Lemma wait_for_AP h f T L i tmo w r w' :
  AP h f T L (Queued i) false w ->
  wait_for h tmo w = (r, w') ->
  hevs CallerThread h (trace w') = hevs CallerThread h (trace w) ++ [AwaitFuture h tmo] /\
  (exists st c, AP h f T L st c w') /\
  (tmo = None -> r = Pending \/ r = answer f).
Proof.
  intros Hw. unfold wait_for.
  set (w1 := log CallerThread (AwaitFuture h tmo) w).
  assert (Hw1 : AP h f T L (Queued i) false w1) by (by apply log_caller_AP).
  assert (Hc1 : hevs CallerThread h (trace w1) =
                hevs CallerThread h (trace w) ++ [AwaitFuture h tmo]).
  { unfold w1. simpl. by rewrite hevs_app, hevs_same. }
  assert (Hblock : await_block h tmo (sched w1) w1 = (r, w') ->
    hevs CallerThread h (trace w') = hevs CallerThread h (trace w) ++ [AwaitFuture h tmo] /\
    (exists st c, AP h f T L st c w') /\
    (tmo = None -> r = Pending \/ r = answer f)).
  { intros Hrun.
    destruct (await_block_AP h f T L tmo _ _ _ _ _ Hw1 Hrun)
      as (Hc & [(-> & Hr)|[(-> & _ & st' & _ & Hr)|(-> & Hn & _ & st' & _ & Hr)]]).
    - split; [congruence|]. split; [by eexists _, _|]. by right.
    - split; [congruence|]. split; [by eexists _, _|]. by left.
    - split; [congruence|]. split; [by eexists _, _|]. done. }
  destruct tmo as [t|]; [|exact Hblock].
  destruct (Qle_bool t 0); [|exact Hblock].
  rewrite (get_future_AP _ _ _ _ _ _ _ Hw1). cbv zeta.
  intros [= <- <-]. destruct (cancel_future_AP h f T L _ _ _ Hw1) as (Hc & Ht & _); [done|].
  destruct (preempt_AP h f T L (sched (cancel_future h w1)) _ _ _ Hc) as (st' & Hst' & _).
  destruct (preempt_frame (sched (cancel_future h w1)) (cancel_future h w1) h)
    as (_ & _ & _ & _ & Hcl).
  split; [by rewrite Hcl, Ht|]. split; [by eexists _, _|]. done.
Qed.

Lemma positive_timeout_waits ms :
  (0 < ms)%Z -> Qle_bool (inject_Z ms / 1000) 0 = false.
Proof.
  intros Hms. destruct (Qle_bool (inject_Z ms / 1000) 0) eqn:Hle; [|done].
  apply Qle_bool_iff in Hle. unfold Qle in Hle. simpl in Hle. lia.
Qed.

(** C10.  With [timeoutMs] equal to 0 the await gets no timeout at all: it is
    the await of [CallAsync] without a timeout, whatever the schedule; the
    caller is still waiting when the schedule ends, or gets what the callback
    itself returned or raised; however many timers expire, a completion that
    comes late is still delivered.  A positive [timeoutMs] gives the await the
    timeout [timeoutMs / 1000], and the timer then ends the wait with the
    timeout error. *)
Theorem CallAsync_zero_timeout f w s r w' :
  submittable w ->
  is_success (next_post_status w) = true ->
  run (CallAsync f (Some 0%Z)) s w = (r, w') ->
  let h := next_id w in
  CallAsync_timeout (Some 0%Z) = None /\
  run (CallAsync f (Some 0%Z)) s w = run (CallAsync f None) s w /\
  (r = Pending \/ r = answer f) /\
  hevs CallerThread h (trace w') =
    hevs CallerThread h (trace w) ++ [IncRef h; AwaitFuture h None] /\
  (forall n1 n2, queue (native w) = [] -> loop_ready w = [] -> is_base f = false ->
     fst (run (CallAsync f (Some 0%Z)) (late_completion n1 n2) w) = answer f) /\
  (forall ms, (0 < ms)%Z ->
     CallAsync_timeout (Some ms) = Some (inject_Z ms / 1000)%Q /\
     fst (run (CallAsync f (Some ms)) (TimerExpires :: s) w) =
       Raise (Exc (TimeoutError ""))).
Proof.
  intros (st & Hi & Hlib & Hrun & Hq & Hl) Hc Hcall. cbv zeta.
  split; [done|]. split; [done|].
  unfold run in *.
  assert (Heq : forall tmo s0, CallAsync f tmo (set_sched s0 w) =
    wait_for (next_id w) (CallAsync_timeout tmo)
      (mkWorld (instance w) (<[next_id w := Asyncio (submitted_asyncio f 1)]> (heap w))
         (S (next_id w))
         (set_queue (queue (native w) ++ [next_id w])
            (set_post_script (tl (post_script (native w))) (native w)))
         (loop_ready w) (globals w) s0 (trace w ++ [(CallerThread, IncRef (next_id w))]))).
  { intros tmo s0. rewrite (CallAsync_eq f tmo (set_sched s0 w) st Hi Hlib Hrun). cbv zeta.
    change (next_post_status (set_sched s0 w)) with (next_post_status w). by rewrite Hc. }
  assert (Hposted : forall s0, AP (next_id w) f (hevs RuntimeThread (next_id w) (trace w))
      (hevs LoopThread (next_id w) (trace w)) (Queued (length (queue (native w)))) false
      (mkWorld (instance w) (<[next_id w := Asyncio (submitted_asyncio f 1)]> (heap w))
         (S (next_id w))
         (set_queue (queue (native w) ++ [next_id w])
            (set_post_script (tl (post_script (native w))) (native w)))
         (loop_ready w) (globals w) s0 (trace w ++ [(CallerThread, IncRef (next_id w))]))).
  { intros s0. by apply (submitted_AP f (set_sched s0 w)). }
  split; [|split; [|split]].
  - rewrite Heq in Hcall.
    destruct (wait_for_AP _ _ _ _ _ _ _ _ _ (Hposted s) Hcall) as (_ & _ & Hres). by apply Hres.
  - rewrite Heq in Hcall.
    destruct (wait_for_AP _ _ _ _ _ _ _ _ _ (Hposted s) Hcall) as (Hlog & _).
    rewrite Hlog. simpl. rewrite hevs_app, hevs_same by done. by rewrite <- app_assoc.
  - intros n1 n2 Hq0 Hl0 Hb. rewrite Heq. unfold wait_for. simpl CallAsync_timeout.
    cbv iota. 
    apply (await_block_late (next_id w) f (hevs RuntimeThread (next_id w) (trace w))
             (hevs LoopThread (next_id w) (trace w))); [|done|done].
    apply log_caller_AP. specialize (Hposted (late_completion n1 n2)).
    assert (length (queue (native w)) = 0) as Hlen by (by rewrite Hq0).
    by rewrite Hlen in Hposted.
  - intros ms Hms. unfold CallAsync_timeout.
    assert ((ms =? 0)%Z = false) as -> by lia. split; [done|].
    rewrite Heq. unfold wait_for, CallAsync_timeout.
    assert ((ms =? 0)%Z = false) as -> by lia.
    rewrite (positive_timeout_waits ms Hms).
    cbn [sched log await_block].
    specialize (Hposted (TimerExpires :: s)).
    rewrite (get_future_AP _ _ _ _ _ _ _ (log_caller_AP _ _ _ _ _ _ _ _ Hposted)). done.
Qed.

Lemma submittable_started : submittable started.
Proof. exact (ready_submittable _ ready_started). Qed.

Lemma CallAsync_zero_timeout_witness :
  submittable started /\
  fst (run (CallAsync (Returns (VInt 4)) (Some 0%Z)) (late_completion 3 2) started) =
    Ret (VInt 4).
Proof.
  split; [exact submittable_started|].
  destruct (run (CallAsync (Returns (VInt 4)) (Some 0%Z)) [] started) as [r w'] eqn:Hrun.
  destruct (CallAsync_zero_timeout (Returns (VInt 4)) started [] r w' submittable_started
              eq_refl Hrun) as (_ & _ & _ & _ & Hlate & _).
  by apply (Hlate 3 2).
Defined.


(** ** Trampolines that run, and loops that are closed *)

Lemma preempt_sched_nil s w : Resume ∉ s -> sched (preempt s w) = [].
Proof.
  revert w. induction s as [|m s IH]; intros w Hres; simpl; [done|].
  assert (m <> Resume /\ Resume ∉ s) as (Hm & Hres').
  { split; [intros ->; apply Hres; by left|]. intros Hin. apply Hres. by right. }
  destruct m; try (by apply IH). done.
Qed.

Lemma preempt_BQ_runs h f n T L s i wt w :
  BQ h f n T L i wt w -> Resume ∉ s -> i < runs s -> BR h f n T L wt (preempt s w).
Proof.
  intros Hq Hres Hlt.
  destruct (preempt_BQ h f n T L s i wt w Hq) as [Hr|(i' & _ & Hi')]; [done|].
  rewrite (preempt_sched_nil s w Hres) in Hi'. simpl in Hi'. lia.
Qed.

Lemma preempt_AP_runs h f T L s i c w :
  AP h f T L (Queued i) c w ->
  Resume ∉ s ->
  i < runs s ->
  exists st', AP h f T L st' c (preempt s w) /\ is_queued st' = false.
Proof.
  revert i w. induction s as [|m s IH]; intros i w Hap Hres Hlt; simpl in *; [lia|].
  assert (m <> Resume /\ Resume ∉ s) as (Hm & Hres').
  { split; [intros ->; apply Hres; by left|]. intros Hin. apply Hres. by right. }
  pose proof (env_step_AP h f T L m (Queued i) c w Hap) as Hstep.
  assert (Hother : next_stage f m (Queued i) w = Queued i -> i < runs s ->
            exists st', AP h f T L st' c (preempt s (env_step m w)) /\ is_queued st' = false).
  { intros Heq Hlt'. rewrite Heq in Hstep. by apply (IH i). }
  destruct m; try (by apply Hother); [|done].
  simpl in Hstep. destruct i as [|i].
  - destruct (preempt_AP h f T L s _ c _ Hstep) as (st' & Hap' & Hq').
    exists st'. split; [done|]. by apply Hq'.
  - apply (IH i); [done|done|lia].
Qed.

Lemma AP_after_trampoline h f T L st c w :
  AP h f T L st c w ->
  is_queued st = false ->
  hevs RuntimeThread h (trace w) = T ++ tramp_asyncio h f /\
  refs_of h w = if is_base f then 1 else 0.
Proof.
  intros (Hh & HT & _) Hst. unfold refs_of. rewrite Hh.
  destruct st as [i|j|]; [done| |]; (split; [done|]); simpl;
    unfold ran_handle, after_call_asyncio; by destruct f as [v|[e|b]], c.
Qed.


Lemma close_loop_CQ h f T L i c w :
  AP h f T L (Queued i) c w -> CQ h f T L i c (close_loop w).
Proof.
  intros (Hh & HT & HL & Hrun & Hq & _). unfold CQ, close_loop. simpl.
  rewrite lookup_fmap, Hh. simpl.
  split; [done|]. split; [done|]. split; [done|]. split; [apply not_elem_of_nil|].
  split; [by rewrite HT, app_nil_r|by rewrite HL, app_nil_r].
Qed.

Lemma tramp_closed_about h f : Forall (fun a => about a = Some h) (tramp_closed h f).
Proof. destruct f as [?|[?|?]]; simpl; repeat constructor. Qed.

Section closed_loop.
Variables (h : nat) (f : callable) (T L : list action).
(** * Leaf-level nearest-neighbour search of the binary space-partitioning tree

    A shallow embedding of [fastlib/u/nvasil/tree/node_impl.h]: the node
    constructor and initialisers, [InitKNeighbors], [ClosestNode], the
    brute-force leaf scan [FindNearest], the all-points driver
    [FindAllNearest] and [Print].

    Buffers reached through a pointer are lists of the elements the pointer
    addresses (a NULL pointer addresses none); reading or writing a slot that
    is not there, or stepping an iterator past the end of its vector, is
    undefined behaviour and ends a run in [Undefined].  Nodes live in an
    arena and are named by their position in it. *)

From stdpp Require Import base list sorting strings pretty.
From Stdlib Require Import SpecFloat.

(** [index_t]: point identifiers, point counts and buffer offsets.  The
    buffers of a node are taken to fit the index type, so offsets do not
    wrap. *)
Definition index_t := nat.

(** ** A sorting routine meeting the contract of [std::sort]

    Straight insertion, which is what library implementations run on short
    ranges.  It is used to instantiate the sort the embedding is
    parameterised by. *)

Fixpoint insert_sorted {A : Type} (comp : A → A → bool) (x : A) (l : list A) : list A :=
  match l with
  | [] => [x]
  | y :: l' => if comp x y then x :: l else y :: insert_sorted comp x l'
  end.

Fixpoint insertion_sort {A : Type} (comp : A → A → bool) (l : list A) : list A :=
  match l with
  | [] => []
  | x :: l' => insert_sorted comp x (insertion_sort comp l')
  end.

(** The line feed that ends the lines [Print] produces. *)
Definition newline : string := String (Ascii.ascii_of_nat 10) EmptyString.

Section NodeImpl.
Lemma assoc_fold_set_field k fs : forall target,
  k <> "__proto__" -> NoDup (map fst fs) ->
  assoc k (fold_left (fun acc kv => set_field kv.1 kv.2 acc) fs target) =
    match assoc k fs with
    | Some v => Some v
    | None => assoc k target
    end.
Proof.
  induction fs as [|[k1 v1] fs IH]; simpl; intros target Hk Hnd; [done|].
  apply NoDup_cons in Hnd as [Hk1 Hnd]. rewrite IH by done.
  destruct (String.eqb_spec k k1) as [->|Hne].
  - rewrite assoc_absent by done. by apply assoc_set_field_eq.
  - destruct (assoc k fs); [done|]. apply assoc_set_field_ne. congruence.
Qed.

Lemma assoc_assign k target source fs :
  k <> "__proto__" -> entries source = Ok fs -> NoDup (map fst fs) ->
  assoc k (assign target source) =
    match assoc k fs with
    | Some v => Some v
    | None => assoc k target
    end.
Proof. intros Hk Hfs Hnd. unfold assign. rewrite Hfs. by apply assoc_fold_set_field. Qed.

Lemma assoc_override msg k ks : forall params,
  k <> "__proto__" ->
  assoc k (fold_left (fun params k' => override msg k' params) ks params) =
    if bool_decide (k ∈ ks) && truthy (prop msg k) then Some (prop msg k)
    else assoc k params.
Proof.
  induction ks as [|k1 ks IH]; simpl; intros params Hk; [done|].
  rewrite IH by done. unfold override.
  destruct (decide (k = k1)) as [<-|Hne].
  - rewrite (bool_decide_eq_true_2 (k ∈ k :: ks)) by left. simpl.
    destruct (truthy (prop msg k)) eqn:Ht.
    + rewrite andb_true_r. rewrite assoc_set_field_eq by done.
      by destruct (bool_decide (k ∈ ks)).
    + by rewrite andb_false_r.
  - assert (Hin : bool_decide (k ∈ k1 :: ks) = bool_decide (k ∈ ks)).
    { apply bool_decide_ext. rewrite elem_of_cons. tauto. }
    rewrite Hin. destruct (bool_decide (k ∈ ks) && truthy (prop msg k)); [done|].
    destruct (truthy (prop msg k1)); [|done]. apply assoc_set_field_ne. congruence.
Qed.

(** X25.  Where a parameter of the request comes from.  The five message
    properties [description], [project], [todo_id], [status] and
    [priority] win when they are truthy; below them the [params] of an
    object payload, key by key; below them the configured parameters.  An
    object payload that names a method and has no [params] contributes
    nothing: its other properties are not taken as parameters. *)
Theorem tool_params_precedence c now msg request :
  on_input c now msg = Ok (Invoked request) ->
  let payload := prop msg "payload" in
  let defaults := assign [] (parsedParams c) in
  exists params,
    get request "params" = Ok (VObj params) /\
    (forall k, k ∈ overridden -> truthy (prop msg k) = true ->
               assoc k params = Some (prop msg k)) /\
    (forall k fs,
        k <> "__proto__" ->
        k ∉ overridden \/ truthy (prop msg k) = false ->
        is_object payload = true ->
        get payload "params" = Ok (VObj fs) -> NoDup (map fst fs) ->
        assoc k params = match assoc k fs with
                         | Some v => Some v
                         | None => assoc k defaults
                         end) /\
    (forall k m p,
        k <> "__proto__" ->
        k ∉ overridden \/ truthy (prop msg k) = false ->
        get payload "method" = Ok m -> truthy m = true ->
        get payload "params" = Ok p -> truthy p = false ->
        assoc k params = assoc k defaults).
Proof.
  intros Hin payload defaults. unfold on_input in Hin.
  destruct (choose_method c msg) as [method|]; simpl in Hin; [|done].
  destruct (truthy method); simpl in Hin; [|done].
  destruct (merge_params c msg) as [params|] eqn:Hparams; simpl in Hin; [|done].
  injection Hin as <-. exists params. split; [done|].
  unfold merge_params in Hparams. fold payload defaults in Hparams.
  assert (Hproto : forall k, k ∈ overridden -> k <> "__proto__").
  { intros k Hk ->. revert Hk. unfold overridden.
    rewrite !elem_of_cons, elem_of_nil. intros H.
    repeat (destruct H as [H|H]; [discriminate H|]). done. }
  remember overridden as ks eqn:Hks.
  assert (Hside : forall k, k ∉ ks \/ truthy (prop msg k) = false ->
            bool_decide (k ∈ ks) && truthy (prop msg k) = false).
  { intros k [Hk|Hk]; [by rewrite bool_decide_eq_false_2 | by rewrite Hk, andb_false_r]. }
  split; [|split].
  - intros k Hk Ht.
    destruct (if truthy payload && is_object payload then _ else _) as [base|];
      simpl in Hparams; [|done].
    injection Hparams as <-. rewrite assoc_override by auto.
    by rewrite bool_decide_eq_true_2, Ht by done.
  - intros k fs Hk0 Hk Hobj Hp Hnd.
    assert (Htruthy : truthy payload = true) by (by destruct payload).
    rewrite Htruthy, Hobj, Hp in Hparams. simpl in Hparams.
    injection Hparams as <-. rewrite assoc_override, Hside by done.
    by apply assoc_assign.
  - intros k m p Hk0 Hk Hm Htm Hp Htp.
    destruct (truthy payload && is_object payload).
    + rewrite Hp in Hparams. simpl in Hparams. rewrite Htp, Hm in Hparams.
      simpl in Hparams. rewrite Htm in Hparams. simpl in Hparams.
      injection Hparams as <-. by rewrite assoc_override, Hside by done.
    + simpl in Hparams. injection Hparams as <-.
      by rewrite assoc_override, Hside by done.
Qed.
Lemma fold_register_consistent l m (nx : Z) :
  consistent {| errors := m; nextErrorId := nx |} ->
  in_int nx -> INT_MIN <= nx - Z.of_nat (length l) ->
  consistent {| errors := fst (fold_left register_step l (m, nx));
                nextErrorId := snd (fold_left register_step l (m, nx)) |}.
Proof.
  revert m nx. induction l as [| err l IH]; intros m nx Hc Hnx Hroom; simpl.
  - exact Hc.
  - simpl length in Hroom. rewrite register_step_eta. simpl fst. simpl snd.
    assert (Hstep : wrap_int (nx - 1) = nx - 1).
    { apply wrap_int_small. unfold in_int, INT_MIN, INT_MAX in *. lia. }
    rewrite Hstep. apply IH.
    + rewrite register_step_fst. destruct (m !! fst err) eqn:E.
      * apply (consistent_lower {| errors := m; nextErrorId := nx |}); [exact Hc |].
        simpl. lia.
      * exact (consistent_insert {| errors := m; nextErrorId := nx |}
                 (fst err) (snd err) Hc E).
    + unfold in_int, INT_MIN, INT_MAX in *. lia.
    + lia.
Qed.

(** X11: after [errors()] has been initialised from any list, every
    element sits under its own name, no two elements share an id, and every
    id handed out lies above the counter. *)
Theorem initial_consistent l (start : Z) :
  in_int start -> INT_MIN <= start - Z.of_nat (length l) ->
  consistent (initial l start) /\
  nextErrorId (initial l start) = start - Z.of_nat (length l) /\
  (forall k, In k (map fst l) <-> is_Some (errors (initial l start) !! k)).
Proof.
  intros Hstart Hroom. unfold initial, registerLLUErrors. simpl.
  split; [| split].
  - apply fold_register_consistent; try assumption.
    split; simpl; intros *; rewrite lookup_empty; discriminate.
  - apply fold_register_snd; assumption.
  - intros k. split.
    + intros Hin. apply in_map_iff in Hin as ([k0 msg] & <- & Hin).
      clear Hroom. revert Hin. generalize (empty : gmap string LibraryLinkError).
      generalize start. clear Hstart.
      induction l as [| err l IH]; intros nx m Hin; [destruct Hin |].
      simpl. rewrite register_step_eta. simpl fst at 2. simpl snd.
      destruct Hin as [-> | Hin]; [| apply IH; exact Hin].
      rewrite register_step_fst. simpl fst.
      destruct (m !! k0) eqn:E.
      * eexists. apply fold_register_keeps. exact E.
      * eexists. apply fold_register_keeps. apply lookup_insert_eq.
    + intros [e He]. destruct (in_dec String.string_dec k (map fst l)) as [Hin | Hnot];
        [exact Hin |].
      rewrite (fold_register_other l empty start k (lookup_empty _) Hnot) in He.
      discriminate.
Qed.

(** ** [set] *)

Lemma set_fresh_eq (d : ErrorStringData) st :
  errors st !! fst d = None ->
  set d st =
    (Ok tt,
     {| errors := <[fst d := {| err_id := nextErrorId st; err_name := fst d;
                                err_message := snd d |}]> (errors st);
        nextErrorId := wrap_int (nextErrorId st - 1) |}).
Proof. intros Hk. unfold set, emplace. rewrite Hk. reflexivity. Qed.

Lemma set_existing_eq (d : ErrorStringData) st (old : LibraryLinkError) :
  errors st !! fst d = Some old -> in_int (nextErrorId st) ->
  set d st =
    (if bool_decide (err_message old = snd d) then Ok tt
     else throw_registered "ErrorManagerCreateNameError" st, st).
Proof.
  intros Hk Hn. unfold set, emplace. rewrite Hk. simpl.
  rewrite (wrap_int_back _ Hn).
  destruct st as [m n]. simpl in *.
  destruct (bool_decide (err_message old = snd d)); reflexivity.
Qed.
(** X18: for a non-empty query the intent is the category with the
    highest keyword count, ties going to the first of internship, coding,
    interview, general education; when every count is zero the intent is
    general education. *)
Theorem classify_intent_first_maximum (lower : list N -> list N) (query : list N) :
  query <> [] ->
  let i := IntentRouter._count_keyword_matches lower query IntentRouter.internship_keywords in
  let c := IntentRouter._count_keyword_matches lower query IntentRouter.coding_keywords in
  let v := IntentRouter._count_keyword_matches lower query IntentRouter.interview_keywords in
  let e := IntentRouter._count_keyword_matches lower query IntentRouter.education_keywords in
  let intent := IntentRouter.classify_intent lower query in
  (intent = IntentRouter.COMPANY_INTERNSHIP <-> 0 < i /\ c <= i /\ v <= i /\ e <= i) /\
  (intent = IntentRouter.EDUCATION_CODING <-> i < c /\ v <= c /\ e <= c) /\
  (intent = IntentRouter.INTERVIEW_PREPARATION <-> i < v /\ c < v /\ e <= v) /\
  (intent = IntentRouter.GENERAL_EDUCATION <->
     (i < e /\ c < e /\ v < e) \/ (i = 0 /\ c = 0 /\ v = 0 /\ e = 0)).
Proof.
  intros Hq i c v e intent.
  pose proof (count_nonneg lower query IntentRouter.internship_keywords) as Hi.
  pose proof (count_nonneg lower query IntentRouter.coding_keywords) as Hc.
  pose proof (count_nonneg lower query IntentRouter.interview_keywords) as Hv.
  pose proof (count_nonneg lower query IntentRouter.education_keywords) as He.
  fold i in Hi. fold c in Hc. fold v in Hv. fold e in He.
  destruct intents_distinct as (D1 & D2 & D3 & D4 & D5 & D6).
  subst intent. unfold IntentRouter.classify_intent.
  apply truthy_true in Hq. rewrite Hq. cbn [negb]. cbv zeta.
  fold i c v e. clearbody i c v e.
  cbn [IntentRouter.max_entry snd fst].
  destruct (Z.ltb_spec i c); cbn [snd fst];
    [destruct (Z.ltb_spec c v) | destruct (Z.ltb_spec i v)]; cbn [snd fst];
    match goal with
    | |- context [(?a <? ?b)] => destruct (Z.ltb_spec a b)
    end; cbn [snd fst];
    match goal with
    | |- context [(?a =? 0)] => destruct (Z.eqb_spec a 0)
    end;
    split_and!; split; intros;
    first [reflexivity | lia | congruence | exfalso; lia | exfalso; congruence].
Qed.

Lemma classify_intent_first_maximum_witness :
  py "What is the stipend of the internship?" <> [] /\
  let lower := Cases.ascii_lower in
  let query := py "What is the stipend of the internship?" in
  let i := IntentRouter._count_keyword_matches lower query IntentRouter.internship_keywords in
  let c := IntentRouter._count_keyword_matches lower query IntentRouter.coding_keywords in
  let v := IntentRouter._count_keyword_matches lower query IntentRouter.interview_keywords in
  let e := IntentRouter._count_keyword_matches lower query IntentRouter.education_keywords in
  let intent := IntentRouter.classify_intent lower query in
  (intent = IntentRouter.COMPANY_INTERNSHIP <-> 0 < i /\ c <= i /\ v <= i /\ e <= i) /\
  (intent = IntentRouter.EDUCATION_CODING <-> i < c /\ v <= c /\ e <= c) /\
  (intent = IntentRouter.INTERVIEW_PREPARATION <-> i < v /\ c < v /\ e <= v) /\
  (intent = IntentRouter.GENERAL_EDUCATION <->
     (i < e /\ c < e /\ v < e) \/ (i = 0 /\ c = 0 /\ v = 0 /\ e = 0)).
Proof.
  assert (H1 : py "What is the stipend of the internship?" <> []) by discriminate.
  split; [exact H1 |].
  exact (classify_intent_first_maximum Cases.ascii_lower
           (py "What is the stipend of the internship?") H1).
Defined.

§ Exercise instructions:
Each line above from the one with "Raise (Exc (TimeoutError" up to and including the one with "assert (Heq : forall" must be set down exactly, and no line outside that span may appear.

§ Solution:
       Raise (Exc (TimeoutError ""))).
Proof.
  intros (st & Hi & Hlib & Hrun & Hq & Hl) Hc Hcall. cbv zeta.
  split; [done|]. split; [done|].
  unfold run in *.
  assert (Heq : forall tmo s0, CallAsync f tmo (set_sched s0 w) =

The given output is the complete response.